»»

(* ===== verification/ResolveSpec.v ===== *)
(** What the node lookups find: limits that count matches, names that are
    unique, and names they miss. *)
From S2P Require Import Prelude Text Unicode Concrete Store Namespaces Paths Graph GraphRows GraphSpec GraphRefine GraphQuery Coupling Clustering GraphWitnesses Resolve Traverse.

Open Scope N_scope.

(** * Definitions *)

Section spec.
Context `{BC : !Bincode} `{LC : !Lowercase} `{JT : !JsonText} `{SB : !StrictBincode}.

(** The nodes of a project, in key order. *)
Definition project_nodes (p : string) (db : GraphDB) : result (list Node) :=
  result_traverse (λ kv : string * bytes, node_of_bytes kv.2) (scan (nul p "") (NODES db)).

(** * Lemmas *)

Lemma query_rows_spec keep limit rows ns :
  result_traverse (λ kv : string * bytes, node_of_bytes kv.2) rows = Ok ns →
  ∀ found, query_rows keep limit found rows =
    Ok (take (Nat.max 1 (limit - found)) (filter (λ n, keep n = true) ns)).
Proof.
  revert ns. induction rows as [|[k v] rows IH]; intros ns H found.
  { injection H as <-. cbn. by rewrite take_nil. }
  cbn [result_traverse snd] in H. apply result_bind_Ok in H as (n & Hn & (ns' & Hns & [= <-])%result_bind_Ok).
  cbn [query_rows]. rewrite Hn. cbn [mbind result_bind]. specialize (IH ns' Hns).
  rewrite filter_cons. destruct (keep n) eqn:Hk; [rewrite decide_True by done | rewrite decide_False by done; apply IH].
  destruct (Nat.leb_spec limit (S found)).
  - replace (Nat.max 1 (limit - found)) with 1%nat by lia. done.
  - rewrite (IH (S found)). cbn [mbind result_bind]. f_equal.
    replace (Nat.max 1 (limit - found)) with (S (Nat.max 1 (limit - S found))) by lia. done.
Qed.

Lemma pick_Unique prefer ns n : pick prefer ns = Some (Unique n) → n ∈ ns ∧ (prefer = None → ns = [n]).
Proof.
  unfold pick. destruct ns as [|a [|b ns]]; [done | intros [= ->]; by split; [left |] |].
  destruct prefer as [f|]; [| done]. cbn [mbind option_bind].
  destruct (head (filter _ (a :: b :: ns))) as [m|] eqn:Hm; [| done]. intros [= ->]. split; [| done].
  apply head_Some_elem_of, list_elem_of_filter in Hm. apply Hm.
Qed.
Lemma pick_None prefer ns : pick prefer ns = None → ns = [].
Proof. unfold pick. destruct ns as [|a [|b ns]]; [done | done |]. by case_match. Qed.

(** * Theorems *)

(** A lookup by symbol name counts its limit in nodes that match: it returns the
    first of them in key order, however many other nodes come before. *)
Theorem symbol_lookup_counts_matches p sym scope limit db ns :
  project_nodes p db = Ok ns → to_lowercase sym ≠ "" → (0 < limit)%nat →
  query_nodes_by_symbol_name p sym scope limit db =
  Ok (take limit (filter (λ n, names_symbol (to_lowercase sym) n &&
        match scope with Some s => in_symbol_scope s (file_path n) | None => true end = true) ns)).
Proof.
  intros Hns Hsym Hlim. unfold query_nodes_by_symbol_name.
  destruct (String.eqb_spec (to_lowercase sym) ""); [done |]. destruct (Nat.eqb_spec limit 0); [lia |]. cbn [orb].
  rewrite (query_rows_spec _ _ _ ns Hns). by rewrite Nat.sub_0_r, Nat.max_r by lia.
Qed.

(** What an identifier resolves to carries it: as its id, as the path of its
    file, as its name or qualified name, or as the end of its name. *)
Theorem resolved_node_is_named p input type prefer db n :
  resolve_symbol p input type prefer db = Ok (Unique n) →
  get_node p input db = Ok (Some n) ∨
  get_node p ("file:" +:+ replace_char BACKSLASH SLASH input) db = Ok (Some n) ∨
  node_name n = input ∨ node_fqn n = Some input ∨
  node_name n = short_name input ∨ ends_with ("." +:+ short_name input) (node_name n) = true.
Proof.
  unfold resolve_symbol. destruct (starts_with UNBOUND_RECEIVER_PREFIX input); [done |].
  intros (direct & Hd & H)%result_bind_Ok. destruct direct as [m|].
  { injection H as ->. left. by destruct (existsb _ _). }
  apply result_bind_Ok in H as (by_path & Hp & H). destruct by_path as [m|].
  { injection H as ->. right; left. by destruct (_ || _). }
  injection H as H. do 2 right.
  destruct (pick prefer (filter (λ n, node_name n = input) _)) as [r|] eqn:E1; cbn [default from_option id] in H.
  { subst r. left. by apply pick_Unique in E1 as [[? _]%list_elem_of_filter _]. }
  destruct (pick prefer (filter (λ n, node_fqn n = Some input) _)) as [r|] eqn:E2.
  { cbn in H. subst r. right; left. by apply pick_Unique in E2 as [[? _]%list_elem_of_filter _]. }
  destruct (pick prefer _) as [r|] eqn:E3 in H; [| done]. cbn in H. subst r. do 2 right.
  apply pick_Unique in E3 as [E3 _]. destruct (_ || _); [by apply not_elem_of_nil in E3 |].
  apply list_elem_of_filter in E3 as [[_ ?] _]. done.
Qed.

(** A letter whose case is not ASCII: the query is folded and the name is not,
    so a node is not found under its own name. *)
Theorem own_name_is_not_matched n :
  to_lowercase "Ändra" = "ändra" → node_name n = "Ändra" →
  node_matches None (Some "Ändra") None Substring n = false.
Proof. intros Hl Hn. unfold node_matches. rewrite Hl, Hn. reflexivity. Qed.

End spec.

(** ** Concrete parameters *)

(** Objects of one text member, as "member:text". *)
#[export] Instance toy_json : JsonText := {|
  json_get m k := match split_once ":" m with
                  | Some (k', v) => if String.eqb k k' then Some (JString v) else None
                  | None => None
                  end
|}.
#[export] Instance toy_strict : StrictBincode :=
  {| strict_edge_of_bytes := toy_edge_of_bytes; strict_edge_round_trip := toy_edge_round_trip |}.
#[export] Existing Instance ascii_lowercase.

(** Two nodes of one name, and others whose names contain it, in between. *)
Definition crowd_node (id name : string) : Node :=
  {| node_id := id; node_type := "function"; node_name := name; node_namespace := "code"; node_language := "vb";
     file_path := "a.vb"; start_line := 1; end_line := 2; node_generation := 1; node_metadata := None |}.
Definition crowd : list Node :=
  crowd_node "a" "W.x" :: ((λ i, crowd_node ("m" +:+ show_u64 (N.of_nat i)) "W.xy") <$> seq 0 99) ++ [crowd_node "z" "W.x"].
Definition nodes_db (ns : list Node) : GraphDB :=
  with_nodes (list_to_map ((λ n, (node_key "p" (node_id n), node_bytes n)) <$> ns)) empty_db.
Definition crowd_db : GraphDB := nodes_db crowd.

(** A name is taken for unique when its other bearers are hidden by a hundred
    nodes whose names contain it: the exact match is looked for among the first
    hundred substring matches only. *)
Theorem crowded_name_looks_unique :
  resolve_symbol "p" "W.x" None None crowd_db = Ok (Unique (crowd_node "a" "W.x")) ∧
  ∃ ns, project_nodes "p" crowd_db = Ok ns ∧
    filter (λ n, node_name n = "W.x") ns = [crowd_node "a" "W.x"; crowd_node "z" "W.x"].
Proof.
  split; [vm_compute; reflexivity |].
  eexists. split; [vm_compute; reflexivity | vm_compute; reflexivity].
Qed.

(** * Witnesses *)

Definition small_db : GraphDB := nodes_db [crowd_node "a" "A.Run"; crowd_node "b" "Runner"; crowd_node "c" "run"].

Lemma symbol_lookup_counts_matches_witness :
  query_nodes_by_symbol_name "p" "Run" None 1 small_db =
  Ok (take 1 (filter (λ n, names_symbol (to_lowercase "Run") n && true = true)
       [crowd_node "a" "A.Run"; crowd_node "b" "Runner"; crowd_node "c" "run"])).
Proof.
  apply (symbol_lookup_counts_matches "p" "Run" None 1 small_db
           [crowd_node "a" "A.Run"; crowd_node "b" "Runner"; crowd_node "c" "run"]).
  - vm_compute. reflexivity.
  - vm_compute. discriminate.
  - lia.
Defined.

Lemma resolved_node_is_named_witness :
  let n := crowd_node "a" "A.Run" in
  get_node "p" "A.Run" small_db = Ok (Some n) ∨
  get_node "p" ("file:" +:+ replace_char BACKSLASH SLASH "A.Run") small_db = Ok (Some n) ∨
  node_name n = "A.Run" ∨ node_fqn n = Some "A.Run" ∨
  node_name n = short_name "A.Run" ∨ ends_with ("." +:+ short_name "A.Run") (node_name n) = true.
Proof. intros n. apply (resolved_node_is_named "p" "A.Run" None None small_db n). vm_compute. reflexivity. Defined.

(** Lower case on the letter [Ä] and on ASCII. *)
Fixpoint umlaut_lower (s : string) : string :=
  match s with
  | String "195" (String "132" s') => String "195" (String "164" (umlaut_lower s'))
  | String c s' => String (to_ascii_lower c) (umlaut_lower s')
  | "" => ""
  end.
Lemma umlaut_lower_ascii s : is_ascii_text s = true → umlaut_lower s = string_map to_ascii_lower s.
Proof.
  induction s as [|c s IH]; [done |]. unfold is_ascii_text in *. cbn [string_forallb]. intros [Hc Hs]%andb_true_iff.
  specialize (IH Hs). cbn [string_map]. rewrite <-IH. destruct c as [[] [] [] [] [] [] [] []]; try reflexivity; discriminate Hc.
Qed.
Definition umlaut_lowercase : Lowercase :=
  {| to_lowercase := umlaut_lower; to_lowercase_ascii := umlaut_lower_ascii |}.

Lemma own_name_is_not_matched_witness :
  node_matches (LC := umlaut_lowercase) None (Some "Ändra") None Substring (crowd_node "a" "Ändra") = false.
Proof. apply (own_name_is_not_matched (LC := umlaut_lowercase)); reflexivity. Defined.


Example demo_traverse :
  traverse 100 "p" "a" 5 None "out" (demo_learned_db "file" Calls) =
  Some (Ok [(demo_node "file" "a", 0%nat); (demo_node "file" "b", 1%nat); (demo_node "file" "c", 2%nat)]).
Proof. vm_compute. reflexivity. Qed.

««

*WHAT IS EXPECTED*. Needed here are the exact lines from the start of the material through the line that contains "From S2P Require", and no others.

*TASK ANSWER*.
(* ===== verification/ResolveSpec.v ===== *)
(** What the node lookups find: limits that count matches, names that are
    unique, and names they miss. *)
From S2P Require Import Prelude Text Unicode Concrete Store Namespaces Paths Graph GraphRows GraphSpec GraphRefine GraphQuery Coupling Clustering GraphWitnesses Resolve Traverse.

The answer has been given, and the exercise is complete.